Further research led her to select the Royal Palm turkey breed, a largely white bird with bands of metallic black. Royal Palms can fly to escape predators, but they don’t fly away, she said.
“They like human company,” she said. “They’re never aggressive.”
Waldner’s turkey venture has required some trial and error.
She had to start again after a mink wriggled into the pen and killed all but one tom. She had designed her pen considering the threats of raccoons, skunks and larger predators.
“I didn’t think about a mink,” Waldner said. “I need the smallest little squares of wire everywhere.”
She started with heritage turkeys but has since expanded to include Heritage Shorthorn beef, Coon Coon pigs, Orpington ducks, Pilgrim geese and Meishan pigs, which she said “are so ugly they’re cute.”
Her plan is to raise two types of each species, such as two different types of ducks, with a count of 20 ducks total. Currently, her turkey poults stay in her kitchen until old enough to go outside.
Sales from her 120-head cattle operation stabilize her income, and she said people are willing to pay more for slow-growing breeds, although the market isn’t necessarily local to her region of South Dakota.
“If you want to sell and buy your animals, you have to travel,” Waldner said.
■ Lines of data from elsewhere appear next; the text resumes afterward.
(** * SCF-analysis: the Survey of Consumer Finances pipeline

    A shallow embedding of [scf_collector.py] (the fetcher) and of
    [wealth_stats_overtime.py] (the loader and the aggregator), and the
    properties of the repository's specification proved about it.

    Conventions of the model.
    - A pandas DataFrame is a list of rows; a row maps column names to
      cells.  Reading a column that a row does not have is the KeyError
      of pandas.
    - The numbers of the float64 columns are exact rationals ([Q]); IEEE
      rounding is not modelled.  A run that would leave the finite
      numbers (a zero weight sum under a division, a missing value or a
      text in a numeric column) is reported as a failure ([None]), as is
      every run that raises.
    - A Python [dict] is a [gmap]; a function that raises returns [None].
    - The file system, the remote server and the calls made on them are
      an explicit [world] threaded through the effectful functions. *)

From Stdlib Require Import ZArith QArith Qround DecimalString Ascii String.
From stdpp Require Import base option list strings gmap.

Local Open Scope string_scope.

(** ** Cells, rows and frames *)

Inductive cell : Type :=
| CNum (q : Q)        (* a number *)
| CStr (s : string)   (* a text *)
| CNaN.               (* pandas' missing value *)

Abbreviation row := (gmap string cell).
Abbreviation frame := (list row).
She typically visits North Dakota and sites in the West River region of South Dakota.
As for why she bothers raising such labor-intensive turkeys and other animals, Waldner said it is part of her small role in creating a better world by protecting species that may be in danger.
“Kids won’t see as many species as we have now if we don’t keep them alive,” she said. “Once that breed is gone, they’re gone and gone forever.”
She hopes that more farmers will see the intrinsic value of raising heritage breeds.
“You have to ignore the negative people and keep going with mindset of ‘they’ll learn,’ or they won’t, and you’ll go on agreeing to disagree,” she said. “If humans don’t do something, nature is probably not going to help.”